Material for this task =
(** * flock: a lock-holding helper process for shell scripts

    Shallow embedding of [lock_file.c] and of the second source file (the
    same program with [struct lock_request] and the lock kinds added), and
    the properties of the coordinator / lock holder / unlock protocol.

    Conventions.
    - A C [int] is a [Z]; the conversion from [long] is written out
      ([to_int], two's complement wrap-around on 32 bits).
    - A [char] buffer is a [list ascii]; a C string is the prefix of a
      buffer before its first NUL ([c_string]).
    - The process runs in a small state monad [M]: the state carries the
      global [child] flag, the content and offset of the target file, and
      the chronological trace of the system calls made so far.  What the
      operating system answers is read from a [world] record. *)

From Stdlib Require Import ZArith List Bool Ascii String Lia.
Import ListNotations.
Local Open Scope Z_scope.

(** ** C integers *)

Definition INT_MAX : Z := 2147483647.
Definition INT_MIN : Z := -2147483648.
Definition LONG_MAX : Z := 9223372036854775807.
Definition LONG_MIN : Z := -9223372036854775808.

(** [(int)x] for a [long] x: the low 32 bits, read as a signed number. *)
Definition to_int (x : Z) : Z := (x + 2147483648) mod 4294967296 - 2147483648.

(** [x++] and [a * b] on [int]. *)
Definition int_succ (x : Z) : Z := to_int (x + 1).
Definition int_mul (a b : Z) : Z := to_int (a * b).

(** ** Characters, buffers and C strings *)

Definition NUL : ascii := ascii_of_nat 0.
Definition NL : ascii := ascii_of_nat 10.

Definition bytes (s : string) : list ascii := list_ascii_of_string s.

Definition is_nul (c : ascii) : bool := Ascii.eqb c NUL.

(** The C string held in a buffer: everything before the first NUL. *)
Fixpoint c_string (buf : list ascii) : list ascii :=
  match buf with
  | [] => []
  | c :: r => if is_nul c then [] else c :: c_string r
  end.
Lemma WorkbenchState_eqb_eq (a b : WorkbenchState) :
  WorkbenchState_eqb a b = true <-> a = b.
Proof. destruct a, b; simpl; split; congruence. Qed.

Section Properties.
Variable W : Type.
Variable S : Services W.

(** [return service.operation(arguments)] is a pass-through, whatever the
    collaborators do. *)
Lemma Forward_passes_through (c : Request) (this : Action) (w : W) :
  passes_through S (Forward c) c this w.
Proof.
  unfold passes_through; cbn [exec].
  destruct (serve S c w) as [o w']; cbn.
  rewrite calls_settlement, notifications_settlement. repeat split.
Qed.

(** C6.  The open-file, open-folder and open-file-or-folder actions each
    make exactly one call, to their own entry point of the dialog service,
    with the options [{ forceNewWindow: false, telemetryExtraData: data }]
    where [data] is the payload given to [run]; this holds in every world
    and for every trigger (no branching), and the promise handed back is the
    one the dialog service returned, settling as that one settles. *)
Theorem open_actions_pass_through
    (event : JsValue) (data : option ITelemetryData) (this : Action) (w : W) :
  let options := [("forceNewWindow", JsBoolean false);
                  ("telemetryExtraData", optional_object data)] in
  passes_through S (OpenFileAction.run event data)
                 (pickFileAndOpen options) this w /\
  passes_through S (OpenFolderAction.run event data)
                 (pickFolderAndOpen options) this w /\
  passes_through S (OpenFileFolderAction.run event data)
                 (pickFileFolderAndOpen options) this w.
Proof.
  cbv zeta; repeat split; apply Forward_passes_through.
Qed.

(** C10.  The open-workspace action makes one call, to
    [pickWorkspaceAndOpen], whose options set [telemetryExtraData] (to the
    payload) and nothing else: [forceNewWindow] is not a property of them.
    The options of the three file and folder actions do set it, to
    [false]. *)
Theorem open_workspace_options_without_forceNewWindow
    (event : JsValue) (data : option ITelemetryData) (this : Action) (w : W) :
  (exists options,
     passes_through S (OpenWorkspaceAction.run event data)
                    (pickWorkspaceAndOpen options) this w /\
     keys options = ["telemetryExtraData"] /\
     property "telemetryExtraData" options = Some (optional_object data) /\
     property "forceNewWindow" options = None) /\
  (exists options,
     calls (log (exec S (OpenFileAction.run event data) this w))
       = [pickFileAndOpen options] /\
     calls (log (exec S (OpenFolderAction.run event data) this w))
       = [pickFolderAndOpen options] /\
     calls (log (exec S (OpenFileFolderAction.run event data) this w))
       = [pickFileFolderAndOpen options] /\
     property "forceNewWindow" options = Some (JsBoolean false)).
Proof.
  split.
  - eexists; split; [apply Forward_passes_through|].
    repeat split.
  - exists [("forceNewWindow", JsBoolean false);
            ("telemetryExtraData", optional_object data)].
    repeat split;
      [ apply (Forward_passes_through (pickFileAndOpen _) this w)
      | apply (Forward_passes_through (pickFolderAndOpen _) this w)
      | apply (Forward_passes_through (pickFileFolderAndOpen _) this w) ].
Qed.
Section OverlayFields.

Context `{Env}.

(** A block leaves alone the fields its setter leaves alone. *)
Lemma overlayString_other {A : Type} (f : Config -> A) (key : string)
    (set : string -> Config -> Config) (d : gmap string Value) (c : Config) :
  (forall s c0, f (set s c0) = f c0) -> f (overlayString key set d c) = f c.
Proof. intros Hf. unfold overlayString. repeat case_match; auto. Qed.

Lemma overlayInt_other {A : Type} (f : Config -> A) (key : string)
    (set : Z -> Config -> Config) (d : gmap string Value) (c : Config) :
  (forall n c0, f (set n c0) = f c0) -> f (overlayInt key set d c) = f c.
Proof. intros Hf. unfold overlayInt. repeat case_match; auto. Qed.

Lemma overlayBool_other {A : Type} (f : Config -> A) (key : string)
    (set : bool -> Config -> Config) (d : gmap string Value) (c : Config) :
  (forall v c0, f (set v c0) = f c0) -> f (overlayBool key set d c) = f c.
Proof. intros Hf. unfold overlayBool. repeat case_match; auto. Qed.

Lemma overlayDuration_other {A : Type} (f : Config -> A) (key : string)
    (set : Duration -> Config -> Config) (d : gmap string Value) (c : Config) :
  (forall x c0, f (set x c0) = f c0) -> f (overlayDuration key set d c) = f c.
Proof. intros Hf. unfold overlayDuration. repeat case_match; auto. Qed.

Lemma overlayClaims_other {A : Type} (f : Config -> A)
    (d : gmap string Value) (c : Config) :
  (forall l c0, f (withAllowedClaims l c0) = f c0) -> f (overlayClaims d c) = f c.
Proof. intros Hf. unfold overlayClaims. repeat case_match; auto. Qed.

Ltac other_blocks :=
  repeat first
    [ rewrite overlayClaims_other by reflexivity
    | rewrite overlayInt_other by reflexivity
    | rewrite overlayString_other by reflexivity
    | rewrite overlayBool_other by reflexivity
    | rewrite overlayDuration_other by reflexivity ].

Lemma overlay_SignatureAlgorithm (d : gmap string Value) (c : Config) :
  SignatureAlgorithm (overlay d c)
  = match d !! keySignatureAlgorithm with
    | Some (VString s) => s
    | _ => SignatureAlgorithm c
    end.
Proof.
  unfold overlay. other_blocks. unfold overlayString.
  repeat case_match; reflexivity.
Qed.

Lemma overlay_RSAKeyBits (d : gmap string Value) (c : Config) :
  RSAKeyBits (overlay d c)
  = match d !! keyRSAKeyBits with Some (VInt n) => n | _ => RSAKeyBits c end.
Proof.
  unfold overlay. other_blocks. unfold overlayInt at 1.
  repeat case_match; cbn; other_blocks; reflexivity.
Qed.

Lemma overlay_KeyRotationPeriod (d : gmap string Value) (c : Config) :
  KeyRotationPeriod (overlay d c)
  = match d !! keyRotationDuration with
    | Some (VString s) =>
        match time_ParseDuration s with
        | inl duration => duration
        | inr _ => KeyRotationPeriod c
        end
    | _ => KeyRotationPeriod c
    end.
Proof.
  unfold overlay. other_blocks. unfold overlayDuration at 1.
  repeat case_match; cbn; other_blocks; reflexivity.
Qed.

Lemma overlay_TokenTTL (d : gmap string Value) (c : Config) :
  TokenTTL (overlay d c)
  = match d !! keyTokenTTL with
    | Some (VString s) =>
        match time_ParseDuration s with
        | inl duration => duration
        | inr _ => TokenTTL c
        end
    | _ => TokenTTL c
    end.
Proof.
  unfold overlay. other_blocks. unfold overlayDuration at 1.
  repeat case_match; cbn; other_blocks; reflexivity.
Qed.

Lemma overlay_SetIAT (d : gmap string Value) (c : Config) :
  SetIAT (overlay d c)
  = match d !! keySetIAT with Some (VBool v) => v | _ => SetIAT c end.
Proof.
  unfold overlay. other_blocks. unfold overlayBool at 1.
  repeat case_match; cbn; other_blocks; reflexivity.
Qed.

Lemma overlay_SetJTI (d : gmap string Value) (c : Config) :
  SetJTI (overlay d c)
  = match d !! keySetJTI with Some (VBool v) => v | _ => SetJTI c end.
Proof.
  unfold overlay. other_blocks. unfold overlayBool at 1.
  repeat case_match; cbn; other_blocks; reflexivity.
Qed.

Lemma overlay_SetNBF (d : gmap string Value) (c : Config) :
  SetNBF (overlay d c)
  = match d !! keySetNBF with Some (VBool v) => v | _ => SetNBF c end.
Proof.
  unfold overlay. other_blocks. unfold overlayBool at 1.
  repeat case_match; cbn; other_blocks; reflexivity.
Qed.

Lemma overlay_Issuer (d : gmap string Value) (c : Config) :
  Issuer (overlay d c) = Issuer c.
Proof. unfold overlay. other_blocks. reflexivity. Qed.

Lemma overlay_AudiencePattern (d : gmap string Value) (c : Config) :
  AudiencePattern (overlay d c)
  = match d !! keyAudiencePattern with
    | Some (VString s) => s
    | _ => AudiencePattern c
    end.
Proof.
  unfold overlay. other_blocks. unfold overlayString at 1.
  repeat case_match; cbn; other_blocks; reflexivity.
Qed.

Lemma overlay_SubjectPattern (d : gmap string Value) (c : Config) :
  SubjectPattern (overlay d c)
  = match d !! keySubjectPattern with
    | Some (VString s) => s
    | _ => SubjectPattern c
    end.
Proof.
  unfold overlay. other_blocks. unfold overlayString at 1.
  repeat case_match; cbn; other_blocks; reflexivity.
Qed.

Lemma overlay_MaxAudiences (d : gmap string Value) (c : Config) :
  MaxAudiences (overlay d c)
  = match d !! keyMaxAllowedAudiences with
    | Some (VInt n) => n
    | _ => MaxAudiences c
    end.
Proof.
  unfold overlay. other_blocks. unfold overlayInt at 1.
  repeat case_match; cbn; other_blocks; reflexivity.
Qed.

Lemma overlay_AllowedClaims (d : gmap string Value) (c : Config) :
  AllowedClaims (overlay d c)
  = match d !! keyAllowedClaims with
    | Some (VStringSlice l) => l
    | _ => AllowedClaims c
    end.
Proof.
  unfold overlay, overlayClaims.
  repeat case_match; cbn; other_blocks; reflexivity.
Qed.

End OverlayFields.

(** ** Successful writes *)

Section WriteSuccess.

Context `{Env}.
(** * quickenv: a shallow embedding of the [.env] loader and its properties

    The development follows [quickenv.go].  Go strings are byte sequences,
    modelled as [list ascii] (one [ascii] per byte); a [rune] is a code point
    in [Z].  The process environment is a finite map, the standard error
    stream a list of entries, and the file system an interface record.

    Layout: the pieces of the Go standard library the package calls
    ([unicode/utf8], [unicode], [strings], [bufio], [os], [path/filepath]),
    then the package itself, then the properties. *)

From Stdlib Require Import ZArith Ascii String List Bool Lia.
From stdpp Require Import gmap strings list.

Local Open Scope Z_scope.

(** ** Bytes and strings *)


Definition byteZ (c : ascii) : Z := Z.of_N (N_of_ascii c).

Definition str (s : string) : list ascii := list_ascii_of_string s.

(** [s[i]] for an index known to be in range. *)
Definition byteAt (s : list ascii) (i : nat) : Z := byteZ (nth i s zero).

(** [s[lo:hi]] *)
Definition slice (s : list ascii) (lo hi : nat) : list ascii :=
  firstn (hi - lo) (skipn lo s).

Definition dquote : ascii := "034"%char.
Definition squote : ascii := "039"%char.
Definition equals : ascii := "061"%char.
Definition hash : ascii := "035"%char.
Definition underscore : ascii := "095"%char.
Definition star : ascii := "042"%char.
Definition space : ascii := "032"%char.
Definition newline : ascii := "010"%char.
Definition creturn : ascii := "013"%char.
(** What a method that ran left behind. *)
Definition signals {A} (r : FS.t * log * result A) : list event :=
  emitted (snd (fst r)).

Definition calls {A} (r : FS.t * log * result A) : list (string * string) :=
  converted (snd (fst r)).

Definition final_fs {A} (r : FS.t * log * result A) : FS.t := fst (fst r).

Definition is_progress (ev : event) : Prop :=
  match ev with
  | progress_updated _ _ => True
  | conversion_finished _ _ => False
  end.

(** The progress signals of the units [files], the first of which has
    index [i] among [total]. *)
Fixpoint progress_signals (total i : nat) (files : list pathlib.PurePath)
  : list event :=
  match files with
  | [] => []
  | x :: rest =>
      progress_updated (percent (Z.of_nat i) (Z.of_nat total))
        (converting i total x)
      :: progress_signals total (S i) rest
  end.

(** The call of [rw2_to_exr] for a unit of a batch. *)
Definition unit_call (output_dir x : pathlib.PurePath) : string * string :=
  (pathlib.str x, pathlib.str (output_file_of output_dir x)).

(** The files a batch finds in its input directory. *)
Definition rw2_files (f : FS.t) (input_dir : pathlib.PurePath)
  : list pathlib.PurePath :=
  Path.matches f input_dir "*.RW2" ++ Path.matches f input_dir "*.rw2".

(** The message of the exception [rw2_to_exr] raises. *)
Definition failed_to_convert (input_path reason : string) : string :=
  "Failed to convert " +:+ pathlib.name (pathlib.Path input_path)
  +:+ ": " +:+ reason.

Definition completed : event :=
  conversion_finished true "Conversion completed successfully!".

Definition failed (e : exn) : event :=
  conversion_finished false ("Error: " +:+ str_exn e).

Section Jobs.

The problem =
Using the entries above, give again exactly the lines from the line holding "Lemma WorkbenchState_eqb_eq (a" through the line holding "with the options". Include both end lines and nothing else.

Answer to the exercise =
Lemma WorkbenchState_eqb_eq (a b : WorkbenchState) :
  WorkbenchState_eqb a b = true <-> a = b.
Proof. destruct a, b; simpl; split; congruence. Qed.

Section Properties.
Variable W : Type.
Variable S : Services W.

(** [return service.operation(arguments)] is a pass-through, whatever the
    collaborators do. *)
Lemma Forward_passes_through (c : Request) (this : Action) (w : W) :
  passes_through S (Forward c) c this w.
Proof.
  unfold passes_through; cbn [exec].
  destruct (serve S c w) as [o w']; cbn.
  rewrite calls_settlement, notifications_settlement. repeat split.
Qed.

(** C6.  The open-file, open-folder and open-file-or-folder actions each
    make exactly one call, to their own entry point of the dialog service,
    with the options [{ forceNewWindow: false, telemetryExtraData: data }]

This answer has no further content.